…et désillusions
D’une part, le régime de transition multipliait les prises de contact à l’étranger pour faire rentrer activistes et blogueurs, opposants et anciens rebelles. Le point d’orgue de cette politique de réconciliation était sans doute la réunion organisée à Doha au printemps 2022 qui était censée réunir les organisations politico-militaires qui avaient fait le coup de feu contre le régime à un moment ou à un autre depuis vingt ans. L’accord conclu en aout 2022 permettait de lancer un Dialogue national inclusif et souverain (DNIS) doté d’un agenda ambitieux et d’une liberté de ton qui surprit au Tchad. L’atmosphère était donc à la décompression autoritaire.
D’autre part, les mêmes événements suscitaient des réserves, des critiques et finalement des oppositions. La réunion de Doha réunissait bien plus que les dirigeants de groupes armés qui s’étaient souvent divisés avec le temps et dont le nombre réel de combattants était sujet à caution. Si un accord pour faire rentrer le plus d’opposants était considéré comme très positif, de sérieuses inquiétudes se manifestaient sur l’absence d’épaisseur politique de l’accord de Doha qui se résumait à un projet de DDR [désarmement, démobilisation et réinsertion] dont le financement n’était pas acquis. Rien n’était dit sur la résolution des problèmes qui avaient suscité ces rebellions, ni sur les réformes nécessaires pour éviter de nouvelles dissidences armées.
Le DNIS évoquait des problèmes concrets qui avaient un écho dans la population mais l’exercice apparaissait sous contrôle et souvent purement rhétorique. Les multiples recommandations posaient le problème de leur mise en œuvre, ce qui fut fait de manière biaisée et très sélective. De plus, le DNIS levait opportunément l’obligation faite à Mahamat Kaka de ne pas se présenter à la future élection présidentielle — une condition imposée par l’Union africaine et appuyée par la France et les États-Unis en mal de justifier leur soutien aux militaires tchadiens après avoir vitupéré contre les juntes sahéliennes. D’autres aspects suscitaient une inquiétude croissante, tant la multiplication des nominations civiles et militaires faisait peu de cas des tensions budgétaires et de la baisse de qualité des services publics, notamment l’accès à l’eau, à l’électricité et au carburant.
La répression des manifestations du 20 octobre 2022, par le nombre de tués, de disparus et d’emprisonnés, ne pouvait que marquer les consciences et indiquait qu’une phase de la transition était bel et bien achevée (4).
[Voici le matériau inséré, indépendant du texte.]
(** What the other threads of the command may do: a queued message is handled, or
    anything that leaves the receiver alone. *)
Inductive others (mail : list message) : W → W → Prop :=
| others_none w : others mail w w
| others_deliver w m w' : m ∈ mail → others mail (deliver m w) w' → others mail w w'
| others_aside w w1 w' : sw_result w1 = sw_result w → others mail w1 w' → others mail w w'.

Definition orderly (mail : list message) (ev : wait_event E) : Prop :=
  match ev with OthersAct f | ChannelDone f => ∀ w, others mail w (f w) | ContextDone _ => True end.
Definition uncancelled (schedule : list (wait_event E)) : Prop := Forall (λ ev, match ev with ContextDone _ => False | _ => True end) schedule.

(** The program around the protocol, started in the state [v]: the call of the service
    decodes and executes the request; it succeeds exactly when that does.  The result
    may be delivered before the call returns, or later. *)
Definition served (ctx sctx : context) (v : V) : Prop := ∀ data w, ∃ w1,
  let '(r, v') := decode_and_execute write_out accept sctx (arrive data) v in
  others (sv_mail v') w w1 ∧
  match r with
  | Ok _ => ∃ reply, tb_Transact service (Some ctx) ShellCommandTransaction (Some data) FlagNone w = (Ok reply, w1)
  | _ => ∃ e, tb_Transact service (Some ctx) ShellCommandTransaction (Some data) FlagNone w = (Err e, w1)
  end.

(** *** The receiver while others act *)

Section Awaiting.
Context (code : Z) (code_ok : in_s 32 code).
Abbreviation mail := [verdict_message code].
Definition awaiting (w : W) : Prop :=
  receiver_ok (sw_result w) ∧ (rr_done (sw_result w) = true → rr_result (sw_result w) = code).

Lemma deliver_verdict w : awaiting w → sw_result (deliver (verdict_message code) w) = mkReceiver true code true.
Proof using All.
  intros [Hr _]. unfold deliver, verdict_message. cbn [ms_code ms_bytes]. destruct (message_crosses (result_wire code)) as [Hb Hp].
  by destruct (receive_result code (arrives (result_wire code)) w code_ok Hr Hb Hp) as [reply ->].
Qed.

Lemma others_await w w' : others mail w w' → awaiting w →
  awaiting w' ∧ (rr_done (sw_result w) = true → rr_done (sw_result w') = true).
Proof using All.
  induction 1 as [w|w m w' Hm _ IH|w w1 w' E1 _ IH]; intros Hw; [done|..].
  - apply list_elem_of_singleton in Hm as ->. pose proof (deliver_verdict w Hw) as Hd.
    destruct IH as [IH1 IH2]; [unfold awaiting; by rewrite Hd|]. split; [done|]. intros _. apply IH2. by rewrite Hd.
  - unfold awaiting in IH. rewrite E1 in IH. by apply IH.
Qed.

Lemma Wait_returns schedule w r w' : Forall (orderly mail) schedule → awaiting w → Wait schedule w = Some (r, w') →
  r = Ok code ∨ ∃ e, r = Err e ∧ ContextDone e ∈ schedule.
Proof using All.
  intros HF. revert w. induction HF as [|ev schedule Hev _ IH]; intros w Hw; [done|]. cbn [Wait].
  assert (Hrest : ∀ w, awaiting w → Wait schedule w = Some (r, w') → r = Ok code ∨ ∃ e, r = Err e ∧ ContextDone e ∈ ev :: schedule).
  { intros w1 Hw1 H1. destruct (IH w1 Hw1 H1) as [->|(e & -> & Hin)]; [by left|right]. exists e. split; [done|by right]. }
  destruct ev as [f|e|f]; cbn [orderly] in Hev.
  - apply Hrest. by eapply others_await.
  - intros [= <- <-]. right. exists e. split; [done|by left].
  - destruct (rr_done (sw_result w)) eqn:Ed; [|by apply Hrest]. intros [= <- <-]. left.
    destruct (others_await _ _ (Hev w) Hw) as [[_ Hr] Hk]. by rewrite Hr; [|apply Hk].
Qed.
(* ===== verification/ShellFiles.v ===== *)
(** * ShellFiles: the descriptors the shell callback holds

    The callback of src/cmd/cmd/interfaces.go serves OpenFile on any thread while the
    command deactivates and closes it.  Here its methods are split where other threads
    can act: between the check of the active flag, the system call, the access check
    and the append under the lock, and between the swap of the list in Close and each
    syscall.Close. *)

From stdpp Require Import base list numbers strings pretty gmap sets.
From S2P Require Import Prelude Errors Aidl GoText Tools Shell.

Open Scope Z_scope.

(** ** The threads *)

(** An OpenFile in flight: past the active check; with a descriptor; refused by the
    access check and about to close it. *)
Inductive opening := Checked | Opened (fd : Z) | RefusedAccess (fd : Z).

(** The handler, the calls in flight, the lists that running Closes still have to
    close, and the open descriptors of the rest of the process. *)
Record files := mkFiles { fl_handler : ShellCallbackHandler; fl_opening : list opening; fl_closing : list (list Z); fl_others : gset Z }.

Definition opening_fds (o : opening) : list Z := match o with Checked => [] | Opened fd | RefusedAccess fd => [fd] end.

(** The open descriptors the callback answers for. *)
Definition held (s : files) : list Z := (fl_opening s ≫= opening_fds) ++ cb_openFDs (fl_handler s) ++ concat (fl_closing s).

Definition with_fds (fds : list Z) (c : ShellCallbackHandler) : ShellCallbackHandler := mkCallback (cb_workingDir c) (cb_active c) fds.
Definition inactive (c : ShellCallbackHandler) : ShellCallbackHandler := mkCallback (cb_workingDir c) false (cb_openFDs c).

(** One step, with the descriptor that syscall.Close is called on, if it is. *)
Inductive fstep : files → option Z → files → Prop :=
| f_check c o l others : cb_active c = true →
    fstep (mkFiles c o l others) None (mkFiles c (o ++ [Checked]) l others)
| f_open c o1 o2 l others fd : 0 <= fd → fd ∉ held (mkFiles c (o1 ++ Checked :: o2) l others) → fd ∉ others →
    fstep (mkFiles c (o1 ++ Checked :: o2) l others) None (mkFiles c (o1 ++ Opened fd :: o2) l others)
| f_open_fails c o1 o2 l others :
    fstep (mkFiles c (o1 ++ Checked :: o2) l others) None (mkFiles c (o1 ++ o2) l others)
| f_refuse c o1 o2 l others fd :
    fstep (mkFiles c (o1 ++ Opened fd :: o2) l others) None (mkFiles c (o1 ++ RefusedAccess fd :: o2) l others)
| f_close_refused c o1 o2 l others fd :
    fstep (mkFiles c (o1 ++ RefusedAccess fd :: o2) l others) (Some fd) (mkFiles c (o1 ++ o2) l others)
| f_record c o1 o2 l others fd :
    fstep (mkFiles c (o1 ++ Opened fd :: o2) l others) None (mkFiles (with_fds (cb_openFDs c ++ [fd]) c) (o1 ++ o2) l others)
| f_deactivate c o l others :
    fstep (mkFiles c o l others) None (mkFiles (inactive c) o l others)
| f_close_begin c o l others :
    fstep (mkFiles c o l others) None (mkFiles (with_fds [] c) o (cb_openFDs c :: l) others)
| f_close_skip c o l1 fd fds l2 others : fd < 0 →
    fstep (mkFiles c o (l1 ++ (fd :: fds) :: l2) others) None (mkFiles c o (l1 ++ fds :: l2) others)
| f_close_one c o l1 fd fds l2 others : 0 <= fd →
    fstep (mkFiles c o (l1 ++ (fd :: fds) :: l2) others) (Some fd) (mkFiles c o (l1 ++ fds :: l2) others)
| f_close_end c o l1 l2 others :
    fstep (mkFiles c o (l1 ++ [] :: l2) others) None (mkFiles c o (l1 ++ l2) others)
| f_others_open c o l others fd : fd ∉ held (mkFiles c o l others) → fd ∉ others →
    fstep (mkFiles c o l others) None (mkFiles c o l ({[fd]} ∪ others))
| f_others_close c o l others fd : fd ∈ others →
    fstep (mkFiles c o l others) None (mkFiles c o l (others ∖ {[fd]})).

Definition files_run (s s' : files) : Prop := ∃ label, fstep s label s'.

Definition fresh_files (dir : string) (others : gset Z) : files := mkFiles (mkCallback dir true []) [] [] others.

(** ** The invariant: one owner for each descriptor *)

Definition files_ok (s : files) : Prop := NoDup (held s) ∧ Forall (λ fd, 0 <= fd ∧ fd ∉ fl_others s) (held s).

(** How the held descriptors change. *)
Lemma held_opening c o1 x o2 l others :
  held (mkFiles c (o1 ++ x :: o2) l others) ≡ₚ opening_fds x ++ held (mkFiles c (o1 ++ o2) l others).
Proof. unfold held. cbn [fl_opening fl_handler fl_closing]. rewrite !bind_app, bind_cons. solve_Permutation. Qed.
Ses organisateurs, les dirigeants du mouvement Wakit Tama, et Succès Masra, le leader du parti des Transformateurs, avaient manifesté à de multiples occasions leurs réserves sur le DNIS et sur des choix de la présidence qui consolidaient la continuité avec le régime précédent au lieu de l’ouverture annoncée. Les manifestations du 20 octobre ne pouvaient être, comme le prétendaient le président et son Premier ministre, une tentative de coup d’État (on n’attaque pas une armée bien entrainée et équipée avec des bâtons et des machettes), mais il est indubitable que dans de nombreux endroits les locaux du parti du Premier ministre, Saleh Kebzabo, furent attaqués et pillés : faute de s’attaquer au cœur du pouvoir, on réglait des comptes avec ses alliés. La brutalité de la répression était telle qu’elle obligeait à promettre une enquête internationale.
Ce durcissement était confirmé lors de la préparation du référendum constitutionnel et par l’annonce des résultats. Alors que les débats avaient été pluriels sur cette question, le gouvernement fit le choix de ne pas proposer à un référendum deux textes différents portant sur les modalités d’un État centralisé ou fédéral mais un seul, contrairement aux recommandations du DNIS. Surtout, les résultats du référendum correspondaient de très loin à ce que la population avait observé : une participation moindre. En publiant des chiffres à l’opposé de ce vécu, le régime de transition prenait deux risques : rappeler que les élections au Tchad avaient toujours été singulièrement rectifiées et que le vieux système restait omniprésent même si des faces plus jeunes apparaissaient dans les médias.